There are two key issues to note in its interpretation. Firstly, following Johnson,[6] the test concerns an ‘ordinary homeless person’ who is already homeless – not somebody who is non-homeless who then becomes homeless. Secondly, with particular significance to recent appeals, the ‘ordinary homeless person’ is a ‘necessarily imprecise’[7] hypothetical construction which is largely left to the imagination of the local authority. It is assumed that ‘a busy local housing authority will have a vast experience of the range of homeless persons,’[8] and as such, they are best placed to create the appropriate comparator.

The problems this test can cause have been ably demonstrated in some recent case law. The judgment in Hotak[9] serves as an example of the Catch-22 situation which can present itself when Local Authorities stretch the Pereira test outwards.
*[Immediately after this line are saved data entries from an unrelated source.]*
Lemma delivered_settled m e0 last s0 s1 r s' :
  since s0 s1 -> after_call m last s1 -> delivered cfg m e0 last s1 r s' ->
  idle s' /\ grows s0 s' /\ settled_message e0 m s0 r s'.
Proof.
  intros (Hi & Hg & Hm & Hl) Hlast Hd. unfold settled_message.
  destruct Hd as [->|e x n Hc ->|e -> Hn Hc|Hstop|e|e x n Hc].
  - destruct (mark_frame m s1) as (Hp & Hlm & Hmm). destruct (same_pg _ _ Hp) as [Hd Hid].
    split_and!; [auto| |].
    + eapply grows_trans; [done|]. apply (grows_same _ _ []); [done|]. by rewrite app_nil_r.
    + left. rewrite Hmm, Hm. split_and!; [done|done|]. left. by rewrite Hd.
  - destruct (append_frame (dlq_record cfg m x n) s1) as (Hp1 & Hl1 & Hm1).
    destruct (mark_frame m (append_log (dlq_record cfg m x n) s1)) as (Hp & Hlm & Hmm).
    rewrite Hp1 in Hp. rewrite Hl1 in Hlm. rewrite Hm1, Hm in Hmm. destruct (same_pg _ _ Hp) as [Hd Hid].
    split_and!; [auto|by eapply grows_trans, grows_same|]. left. split_and!; [done|done|].
    right. left. split; [done|]. exists (dlq_record cfg m x n). split; [rewrite Hlm; set_solver|].
    unfold dlq_record, producer_record, publish_topic. simpl.
    destruct (buildDLQMessage_keeps (received m) x n (cc_DLQMaxMessageBytes cfg)) as (-> & -> & ->).
    by rewrite bool_decide_true.
  - destruct (mark_frame m s1) as (Hp & Hlm & Hmm). destruct (same_pg _ _ Hp) as [Hd Hid].
    split_and!; [auto| |].
    + eapply grows_trans; [done|]. apply (grows_same _ _ []); [done|]. by rewrite app_nil_r.
    + left. rewrite Hmm, Hm. split_and!; [done|done|]. right. right. simpl in Hlast.
      destruct Hlast as [Hf|(e' & Hu & Hf & ->)]; [by rewrite foreign_retryable in Hn|].
      rewrite Hu. split; [|done]. destruct (cc_DLQEnabled cfg); [|done].
      change (IsControlFlowError (ENonRetryable (wrap op_handleMarket e'))) with
        (IsControlFlowError (wrap op_handleMarket e')) in Hc.
      rewrite foreign_control in Hc by (by apply foreign_wrap). by discriminate Hc.
  - split_and!; [done|done|]. right. split; [done|]. right. split; [done|].
    destruct Hstop as [Hstop|(e & -> & He)]; [done|]. simpl in Hlast.
    destruct Hlast as [Hf|(e' & _ & Hf & ->)].
    + by rewrite foreign_sent in He by (done || set_solver).
    + change (is_sent ErrStopConsumeClaim (wrap op_handleMarket e') = true) in He.
      by rewrite foreign_sent in He by (set_solver || by apply foreign_wrap).
  - split_and!; [done|done|]. right. split; [done|]. left. by exists e.
  - destruct (append_frame (dlq_record cfg m x n) s1) as (Hp1 & Hl1 & Hm1).
    destruct (same_pg _ _ Hp1) as [Hd Hid]. split_and!; [auto|by eapply grows_trans, grows_same|].
    right. rewrite Hm1. split; [done|]. left. by exists e.
Qed.
Lemma applyCompensation_ok event d0 now d w :
  status_marshal_total -> no_faults (w_env w) -> prj (w_st w) = Pg d0 (TxOpen now d) ->
  fresh_ids (w_env w) (db_outbox d) ->
  wp (applyCompensationTransaction event) (λ r w', r = Ok tt /\ exists d1 k,
    prj (w_st w') = Pg d0 (TxOpen now d1) /\ db_inbox d1 = db_inbox d /\
    w_env w' = Nat.iter k tick (w_env w) /\ fresh_ids (w_env w') (db_outbox d1)) w.
Proof.
  intros Hmar Hnf Hp Hfr. unfold applyCompensationTransaction. destruct (negb _).
  { apply wp_ret. split; [done|]. by exists d, 0%nat. }
  unfold CancelActiveOrdersByMarket. apply wp_bind, wp_bind.
  eapply wp_tx_Exec_ok; [done|exact Hp|done|]. intros w1 He1 Hw1. wp_steps.
  eapply wp_mono; [eapply publishCancelled_ok; [done|by rewrite He1|exact Hw1|]|].
  { rewrite He1. by apply (fresh_ids_later 1). }
  intros r w2 (-> & t & k & Hw2 & Hk & Hfr2). wp_steps. split; [done|].
  eexists _, (k + 1)%nat. split_and!; [exact Hw2|done|by rewrite Hk, He1, Nat.iter_add|done].
Qed.

Lemma has_inbox_id_insert (id : UUID) (key : UUID * string) (row : InboxEvent) (t : gmap (UUID * string) InboxEvent) :
  has_inbox_id id (<[key := row]> t) = true -> ie_ID row = id \/ has_inbox_id id t = true.
Proof.
  unfold has_inbox_id. intros (e & He & Hid)%existsb_exists. apply bool_decide_eq_true in Hid.
  rewrite <- list_elem_of_In in He. apply elem_of_values in He as [k Hk].
  apply lookup_insert_Some in Hk as [[_ <-]|[_ Hk]]; [by left|right].
  apply existsb_exists. exists e. rewrite <- list_elem_of_In. split; [apply elem_of_values; by exists k|].
  by apply bool_decide_eq_true.
Qed.

Lemma inbox_id_of (key : UUID * string) (row : InboxEvent) (t : gmap (UUID * string) InboxEvent) :
  t !! key = Some row -> has_inbox_id (ie_ID row) t = true.
Proof.
  intros Hr. apply existsb_exists. exists row. rewrite <- list_elem_of_In.
  split; [apply elem_of_values; by exists key|by apply bool_decide_eq_true].
Qed.

(** The event's row is new or failed, and becomes the row being processed. *)
Definition unprocessed (key : UUID * string) (d : OrderDB) : Prop :=
  forall row, db_inbox d !! key = Some row -> ie_Status row = InboxEventStatusFailed.

Lemma BeginProcessing_ok ev d0 now d w :
  no_faults (w_env w) -> prj (w_st w) = Pg d0 (TxOpen now d) -> unprocessed (inbox_key ev) d ->
  has_inbox_id (ie_ID ev) (db_inbox d) = false ->
  wp (BeginProcessing ev) (λ r w', exists st row, r = Ok (true, st) /\
    prj (w_st w') = Pg d0 (TxOpen now (set_inbox (<[inbox_key ev := row]> (db_inbox d)) d)) /\
    ie_Status row = InboxEventStatusProcessing /\
    (ie_ID row = ie_ID ev \/ has_inbox_id (ie_ID row) (db_inbox d) = true) /\
    w_env w' = tick (w_env w)) w.
Proof.
  intros Hnf Hp Hun Hid. unfold BeginProcessing, tryStartProcessing. apply wp_bind, wp_bind.
  assert (Hs : exists st row, sql_begin_inbox ev now d =
      (Ok [st], set_inbox (<[inbox_key ev := row]> (db_inbox d)) d) /\
      ie_Status row = InboxEventStatusProcessing /\
      (ie_ID row = ie_ID ev \/ has_inbox_id (ie_ID row) (db_inbox d) = true)).
  { unfold sql_begin_inbox. destruct (db_inbox d !! inbox_key ev) as [row|] eqn:Er.
    - rewrite bool_decide_true by by apply Hun. eexists _, _. split; [reflexivity|]. split; [done|]. right.
      exact (inbox_id_of _ _ _ Er).
    - rewrite Hid. eexists _, _. split; [reflexivity|]. split; [done|by left]. }
  destruct Hs as (st & row & Hs & Hst & Hrow).
  eapply wp_tx_Exec_ok; [done|exact Hp|exact Hs|]. intros w1 He1 Hw1. wp_steps. by exists st, row.
Qed.
(* ===== verification/EndToEnd.v ===== *)
(** * A market's change from the spot service's tables to the order service's

    The composition of the components: the poller announces the change in the
    outbox ([MarketPoller]), the spot service's worker publishes the row
    ([Outbox]), the order service's consumer takes the record from the log
    ([KafkaConsumer], [ConsumerCorrect]) and compensates ([CompensationLive]).
    When nothing fails, the orders of the markets that became unavailable are
    cancelled and no others, and the markets' block states are theirs. *)

From S2P Require Import Prelude GoStrings GoErrors Effects Redis Pg Kafka KafkaConsumer Outbox Domain Events OrderDb MarketBlock OrderService OrderCorrect Compensation SpotDb MarketView MarketPoller ConsumerCorrect CompensationLive.
Local Open Scope string_scope.
Local Open Scope list_scope.
Local Open Scope Z_scope.

(** ** The effect of several events *)

(** The order is active and of a market one of the events makes unavailable. *)
Definition hit (events : list MarketStateChangedEvent) (row : OrderRow) : bool :=
  existsb (λ event, unavailable event && cancellable (mse_MarketID event) row) events.

Definition hit_row (events : list MarketStateChangedEvent) (row : OrderRow) : OrderRow :=
  if hit events row then cancel_row row else row.

Lemma cancelled_not_hit events row : hit events (cancel_row row) = false.
Proof.
  induction events as [|event events IH]; simpl; [done|]. rewrite IH, orb_false_r.
  unfold cancellable. by rewrite andb_false_r, andb_false_r.
Qed.

Lemma hit_row_cons event events row : hit_row (event :: events) row = hit_row events (hit_row [event] row).
Proof.
  unfold hit_row. simpl. rewrite orb_false_r. destruct (unavailable event && _); simpl; [|done].
  by rewrite cancelled_not_hit.
Qed.

Lemma cancelled_orders_hit event d : cancelled_orders event d = hit_row [event] <$> db_orders d.
Proof.
  unfold cancelled_orders, hit_row, hit. simpl. destruct (unavailable event); simpl.
  - apply map_fmap_ext. intros i row _. by rewrite orb_false_r.
  - symmetry. rewrite <- (map_fmap_id (db_orders d)) at 2. by apply map_fmap_ext.
Qed.

(** ** One message *)

Section Message.
Context {St : Type} `{U : GoLib} `{O : Otel} `{HK : !Has kafka St} `{HS : !Has session St}.
Variables (cfg : consumer_config) (handler : MessageHandler St) (m : ConsumerMessage).

(** A handler that succeeds at once is called once, and its message marked. *)
Lemma handleMessage_ok (Q : world St -> Prop) w :
  cc_MaxRetries cfg < max_i64 ->
  wp (handler (received m)) (λ r w', r = Returns None /\ Q (World (w_env w') (mark m (w_st w')))) w ->
  wp (handleMessage (wrapped cfg handler) m) (λ r w', r = Returns None /\ Q w') w.
Proof.
  intros Hmax Hh. unfold handleMessage. apply wp_bind.
  eapply (wp_mono _ (λ r w', r = Returns None /\ Q (World (w_env w') (mark m (w_st w'))))).
  2: { intros r w' [-> HQ]. unfold handleMessageResult. simpl. unfold MarkMessage. wp_steps. by split. }
  assert (Hretry : wp (RetryMiddleware (cc_MaxRetries cfg) handler (received m))
    (λ r w', r = Returns None /\ Q (World (w_env w') (mark m (w_st w')))) w).
  { unfold RetryMiddleware. rewrite wrap_s64_small by (unfold in_i64, min_i64, max_i64 in *; lia).
    destruct (Z.to_nat (Z.max 0 (cc_MaxRetries cfg) + 1)) as [|n] eqn:E; [lia|]. simpl. apply wp_bind.
    eapply wp_mono; [exact Hh|]. intros r w' [-> HQ]. by apply wp_ret. }
  unfold wrapped, provideConsumerService, New, applyMiddlewares. rewrite foldr_cons, foldr_app.
  unfold PanicRecoveryMiddleware at 1. apply wp_bind. destruct (cc_DLQEnabled cfg); simpl.
  - unfold DLQMiddleware. apply wp_bind. eapply wp_mono; [exact Hretry|]. intros r w' [-> HQ]. by do 2 apply wp_ret.
  - eapply wp_mono; [exact Hretry|]. intros r w' [-> HQ]. by apply wp_ret.
Qed.
End Message.

(** ** A claim of market events *)

Lemma wp_forall {St A X} (m : M St A) (Q : X -> A -> world St -> Prop) w :
  (forall x, wp m (Q x) w) -> wp m (λ a w', forall x, Q x a w') w.
Proof. done. Qed.

Section Claim.
Context {St R : Type} `{HRd : Redis R} `{!RedisLaws R} `{PT : PgTypes} `{!PgTypesLaws PT} `{DL : DecimalLib}
  `{PC : PriceColumn} `{U : GoLib} `{!UuidLaws U} `{L : LuaNumbers} `{!LuaNumbersLaws L} `{TT : PbTime}
  `{PB : !ProtoCodec} `{O : Otel}.
Context `{HD : !Has (pg OrderDB) St} `{HR : !Has R St} `{HK : !Has kafka St} `{HS : !Has session St}.
Context `{A1 : !Apart R (pg OrderDB) St} `{A2 : !Apart (pg OrderDB) R St} `{A3 : !Apart R session St}
  `{A4 : !Apart (pg OrderDB) session St} `{A5 : !Apart session (pg OrderDB) St} `{A6 : !Apart session R St}.
Variables (blockTtl : Z) (consumerGroup : string) (cfg : consumer_config).

Notation db w := (db_of (D := OrderDB) (w_st w)).
Notation marked w := (se_marked (prj (w_st w))).
Notation pipeline := (wrapped cfg (market_handler blockTtl consumerGroup)).

Definition carries_event (m : ConsumerMessage) (event : MarketStateChangedEvent) : Prop :=
  UnmarshalMarketStateChanged (cm_Value m) = Ok event.

Definition new_event (d : OrderDB) (event : MarketStateChangedEvent) : Prop :=
  unprocessed (event_key event consumerGroup) d.

(** The register of a market after the events. *)
Definition registers_after (m : UUID) (s : Lww.register) (events : list MarketStateChangedEvent) : Lww.register :=
  foldl (λ s event, register_after event m s) s events.

(** What a claim of these messages leaves behind. *)
Definition claimed (w : world St) (msgs : list ConsumerMessage) (events : list MarketStateChangedEvent)
    (w' : world St) : Prop :=
  (exists k, w_env w' = Nat.iter k tick (w_env w)) /\ marked w' = marked w ++ msgs /\
  db_orders (db w') = hit_row events <$> db_orders (db w) /\
  forall m D s, 0 < ttl_ms blockTtl -> Forall (λ event, lua_exact (UnixMilli (mse_UpdatedAt event))) events ->
    D <= rnow w + ttl_ms blockTtl -> register_at m D s w -> register_at m D (registers_after m s events) w'.

(** What the consumer is given. *)
Record claim_ready (events : list MarketStateChangedEvent) (w : world St) : Prop := {
  cr_calm : calm (w_env w);
  cr_idle : tx_of (D := OrderDB) (w_st w) = TxNone;
  cr_fresh : fresh_rows (w_env w) (db w);
  cr_new : Forall (new_event (db w)) events;
  cr_distinct : NoDup (mse_EventID <$> events)
}.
Here, the appellant had learning difficulties, a history of self-harm, depression and post-traumatic stress disorder. He relied on his brother for daily support, including ensuring his personal hygiene, changing clothes, cooking meals and handling his finances.[10] The Local Authority decided that he was not more vulnerable than the ‘ordinary homeless person,’ as he had the support of his brother – something homeless persons rarely enjoy.

Their decision was upheld by the Court of Appeal, who saw support from others as being part of the ‘intensely fact sensitive and practical’[11] process of assessing vulnerability. The judgment was applied more recently in Kanu,[12] where the applicant suffered from Hepatitis B and haemorrhoids, and family support resulted in them falling foul of the Pereira test. However, could the facts of Mr Hotak’s case not be taken both ways? If he did not receive support, could it be argued that he is living independently and therefore is no less vulnerable than an ‘ordinary homeless person’?

This downward drag effect is particularly clear when Local Authorities draw on questionable evidence to support their construction of this ‘ordinary homeless person’ comparator. A good example was provided earlier this month by the Court of Appeal in Ajilore,[13] where the applicant suffered from hepatitis B, had a history of class-A drug use, and was suicidal. The Local Authority officer found that he was not in priority need, in part due to his assertion that ‘it was not unusual for street homeless people to have thoughts of self-harm and suicide,’[14] an assertion supported by a ‘report published in the British Medical Journal in 2005 [which] confirmed that homeless people do have higher self-harm incidents than the ordinary population.’ In short, a lot of homeless persons want to kill themselves, so that does not render an applicant any different from an ‘ordinary homeless person.’

However, the Court found that this ‘report’ was not a published piece of research at all. In fact, it was a letter sent to the Journal by a General Practitioner, which detailed the result of a survey of 116 of their patients. In this small sample, 7.2% had an episode of self-harm or suicide attempts. This did not prevent the Court upholding his decision, deciding instead that ‘the statistics were used by the reviewing officer in order to back up the conclusions that he had drawn from his own knowledge of an ordinary street homeless’ person.[15] Effectively, the statistics were for the purposes of illustration, instead of providing evidence per se.

The same approach has been used recently to justify denying a housing duty to those who have used drugs. In Johnson v Solihull,[16] the applicant was a recovering heroin addict who had been in-and-out of prison since the age of 16. The Local Authority did not consider him ‘vulnerable’ in line with s.189, citing in their decision letter a study by Homeless Link finding that 92% of homelessness services work with people who use drugs. The logic goes that a lot of homeless people are recovering drug users, or are still using, so that does not render an applicant any different from an ‘ordinary homeless person.’

The picture as it stands appears to be at odds with the purpose behind both the Pereira Test and s.189 Housing Act 1996. The principle is to ensure that those who are more vulnerable receive assistance, but the formation of a comparator which is already very vulnerable – and supported by what can often be shaky evidence – pushes the test downwards and denies the housing duty in questionable cases. Hotak is on appeal and will be heard at the Supreme Court on 10th December, which will be the first time the highest court has considered this issue. Hopefully they will take the opportunity to re-assess the test as it currently stands, and halt its downward drag.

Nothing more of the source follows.